As a caution, Stuart notes that some of these are preliminary studies that haven’t gone through enough rigorous, human clinical trials.  But it’s still exciting research.   And with further research it may just prove what you always knew — eating chocolate does make you healthier and happier.

Planting a New Future

Mark Guiltinan and Siela Maximova are cocoa scientists — which is just as cool as it sounds. At the Guiltinan-Maximova Lab at Penn State, they worked to sequence the cocoa genome and develop new ways to grow the ancient plant. “Basically we’re trying to find out what are the most important genes that are responsible for traits like disease resistance and flavor, and then give that information to breeders so they can breed better plants,” says Guiltinan.

“We knew we had a lot of work to do when we started the project,” says Maximova, “but we really didn’t fully understand the scope. Now we know that there are about 28,000 genes in cacao, and we could only guess at the function of about half of those.”

Through their travels to cocoa-producing countries in Africa and Central and South America, they began to see a vision for projects worldwide with long-term impacts. “It’s kind of a whole new direction for us,” says Guiltinan. “We’re going into Colombia and Peru and actually working more with projects that are going to directly help farmers to get better yields and better quality cocoa.”

These projects will bring together scientists and farmers to improve the crops — and potentially have an impact on the countries’ economies. “The short version of the story is that in Colombia, guerrillas for over 50 years have been destroying the countryside, murdering and drug trafficking,” says Guiltinan. “We all hope that the peace agreement will be signed soon, then people will put down the guns and will need jobs, and one of the most important areas for job creation is agriculture.” A key to this plan is that cacao grows in the same places where coca, the plant from which cocaine is extracted, is being grown.

“Both countries right now are minor players in world cocoa production, but they have great potential to produce a lot more,” says Maximova. “Penn State faculty will help to train students in how to do basic and applied research and train the future generation of cacao plant scientists and breeders.”

The Love Connection

“All you need is love. But a little chocolate now and then doesn’t hurt.”
—Charles M. Schulz

As anyone looking forward to Valentine’s Day knows, chocolate and love seem to go hand in hand. The sweet treat has been claimed as an aphrodisiac for centuries. But is there any actual scientific evidence to back up this claim? Maybe, maybe not. The connection between chocolate and love could just be a relationship we’ve taught ourselves over time — or that any number of smart marketing campaigns have taught us — but you can make a scientific case for it in looking at the individual compounds. The serotonin and theobromine in chocolate have effects that can mirror, shall we say, amorous feelings.

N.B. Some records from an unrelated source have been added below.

(* ===== verification/JwksFlightFacts.v ===== *)
(** What the JWKS client guarantees when its calls run concurrently, for every
    interleaving. *)

From S2P Require Import Prelude GoErrors Contextx GoStrings Json Http Response Middleware Grpc Auth Base64 Jwks JwksFacts JwksFlight.

Open Scope string_scope.
Open Scope list_scope.
Open Scope nat_scope.

(** ** What the threads hold *)

Definition reads (t : thread) : bool :=
  match t with VReadTime _ | KRead _ _ _ | TReadAge _ => true | _ => false end.
Definition locking (t : thread) : bool :=
  match t with Flight _ _ (FLocking _) => true | _ => false end.
Definition writes (t : thread) : bool :=
  match t with Flight _ _ (FWriteCache _ | FWriteTime | FUnlock) => true | _ => false end.
Definition leads (t : thread) : bool :=
  match t with Flight _ _ _ => true | _ => false end.
(** A response has been received and is not in the cache yet. *)
Definition pending (t : thread) : bool :=
  match t with Flight _ _ (FLock _ | FLocking _ | FWriteCache _) => true | _ => false end.

Definition lock_inv (mu : rwmutex) (ts : list thread) : Prop :=
  rw_readers mu = countb reads ts ∧
  match rw_writer mu with
  | WNone => countb locking ts = 0 ∧ countb writes ts = 0
  | WWaiting => countb locking ts = 1 ∧ countb writes ts = 0
  | WHolding => countb locking ts = 0 ∧ countb writes ts = 1 ∧ rw_readers mu = 0
  end.

Section flight_facts.
Context {W : Type} {CL : Clock W} {EP : JwksEndpoint W} {JL : JWT (jw_world W)}.
Context {SF : Type} {SG : Singleflight SF} {SGL : SingleflightLaws SF}.
Abbreviation fstate := (flight_state (W := W) (SF := SF)).
Implicit Types (c : jwks_config) (s : fstate) (t : thread).

(** The token names the key id. *)
Definition names_key (tok kid : string) : Prop :=
  ∃ hdr claims, unverified_header tok = Some hdr ∧ unverified_claims tok = Some claims
    ∧ key_id hdr = Ok kid.

Definition belongs (p : purpose) : Prop :=
  match p with ForToken tok kid => names_key tok kid | ForTicker => True end.

Definition thread_ok (g : SF) (n : nat) (sets : list (gmap string rsa_key)) t : Prop :=
  match t with
  | KLock tok kid _ | KRead tok kid _ => names_key tok kid
  | Refresh p => belongs p
  | Flight p m f =>
      belongs p ∧ (m < n)%nat ∧ sf_waits m g = true
      ∧ match f with FLock k | FLocking k | FWriteCache k => last sets = Some k | _ => True end
  | Waiting p m => belongs p ∧ (m < n)%nat ∧ (sf_waits m g = true ∨ is_Some (sf_result m g))
  | Finish tok (Some (Ok key)) => ∃ kid set, names_key tok kid ∧ set ∈ sets ∧ set !! kid = Some key
  | Finish tok (Some (Err _)) =>
      ∃ hdr claims, unverified_header tok = Some hdr ∧ unverified_claims tok = Some claims
  | Finish tok None => unverified_header tok = None ∨ unverified_claims tok = None
  | _ => True
  end.

Record flight_inv s : Prop := mkFlightInv {
  inv_lock : lock_inv (mu s) (threads s);
  inv_leader : countb leads (threads s) = if sf_running (sf s) then 1 else 0;
  inv_pending : length (received s) = S (installed s + countb pending (threads s));
  inv_cache : received s !! installed s = Some (cache (jw s));
  inv_threads : Forall (thread_ok (sf s) (calls s) (received s)) (threads s);
  inv_idle : sf_running (sf s) = false → ∀ n, sf_waits n (sf s) = false;
  inv_fresh n : (calls s ≤ n)%nat → sf_waits n (sf s) = false ∧ sf_result n (sf s) = None;
  inv_keys : Forall (λ set, set ≠ ∅) (received s);
}.

Lemma flight_inv_init w : cache w ≠ ∅ → flight_inv (flight_init w).
Proof.
  intros Hw. split; cbn; rewrite ?sf_new_idle; try done.
  - by repeat constructor.
  - by intros _ n; apply sf_new_waits.
  - intros n _. by rewrite sf_new_waits, sf_new_result.
  - by repeat constructor.
Qed.

(** ** Every step keeps the invariant *)

(** The counts after thread [i] has gone on to [t']. *)
Ltac counts Hi t' :=
  pose proof (countb_insert reads _ _ _ t' Hi) as Hreads;
  pose proof (countb_insert locking _ _ _ t' Hi) as Hlocking;
  pose proof (countb_insert writes _ _ _ t' Hi) as Hwrites; cbn in Hreads, Hlocking, Hwrites.

Ltac lock_cases :=
  repeat match goal with
  | H : context [match rw_writer ?m with _ => _ end] |- _ => destruct (rw_writer m) eqn:?
  | H : context [match rw_readers ?m with _ => _ end] |- _ => destruct (rw_readers m) eqn:?
  | |- context [match rw_writer ?m with _ => _ end] => destruct (rw_writer m) eqn:?
  end.

(** The lock invariant after a step of a thread in a known place. *)
Ltac lock_step Hi t' :=
  counts Hi t'; unfold lock_inv, RLock, RUnlock, Lock_announce, Lock_enter, Unlock in *; cbn in *;
  lock_cases; simplify_eq/=; lia.

(** A step that leaves the group, the history and the cache alone. *)
Lemma inv_local s s' i t t' :
  flight_inv s → threads s !! i = Some t →
  sf s' = sf s → calls s' = calls s → received s' = received s → installed s' = installed s →
  cache (jw s') = cache (jw s) → threads s' = threads s →
  leads t' = leads t → pending t' = pending t →
  thread_ok (sf s) (calls s) (received s) t' →
  lock_inv (mu s') (<[i := t']> (threads s)) →
  flight_inv (set_thread s' i t').
Proof.
  intros [] Hi Hsf Hc Hr Hin Hca Hts Hl Hp Hok Hlock.
  pose proof (countb_insert leads _ _ _ t' Hi) as H1. pose proof (countb_insert pending _ _ _ t' Hi) as H2.
  rewrite Hl in H1. rewrite Hp in H2.
  split; cbn; rewrite ?Hsf, ?Hc, ?Hr, ?Hin, ?Hca, ?Hts; try done; [lia..|by apply Forall_insert].
Qed.

(** There is one leader at a time, so the other threads do not lead. *)
Lemma inv_one_leader s i j t t' :
  flight_inv s → threads s !! i = Some t → leads t = true →
  threads s !! j = Some t' → leads t' = true → i = j.
Proof.
  intros [] Hi Ht Hj Ht'. eapply (countb_two leads); [|exact Hi|exact Hj|done..].
  rewrite inv_leader0. destruct (sf_running _); lia.
Qed.

Lemma forall_others (P Q : thread → Prop) ts i t t' :
  Forall P ts → ts !! i = Some t → Q t' →
  (∀ j u, j ≠ i → ts !! j = Some u → P u → Q u) → Forall Q (<[i := t']> ts).
Proof.
  intros HP Hi Ht' Hu. apply Forall_lookup. intros j u.
  intros [(-> & <- & _)|[Hne Hj]]%list_lookup_insert_Some; [done|].
  apply (Hu j u); [by apply not_eq_sym|done|]. exact (proj1 (Forall_lookup _ _) HP j u Hj).
Qed.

“Dark chocolate consumption could result in enhancing signaling through the nitric oxide pathway, similar to Viagra,” notes Maximova, which, of course, simply refers to the vasodilation properties of certain compounds found in cacao beans. Another molecule in chocolate, anandamide or AEA, derives its name from a Sanskrit word meaning “joy, bliss and delight.” “When people fall in love, levels of this go up,” says Guiltinan, “But the problem with this is, if you measure the amount in chocolate, it’s less than in salami.”

So it’s hard to attribute a love connection to chocolate chemistry alone. Take Stuart’s 7-year-old grandson and his love of Hershey Kisses. “He loves to pull that tassel out and then carefully take the foil off.  He then likes to pop them, one by one, into his mouth and feel them melt.  Then he grins,” says Stuart. “He’s going through a ritual that he learned at any early age. So, there is so much more to some of these foods than just the chemicals in them.”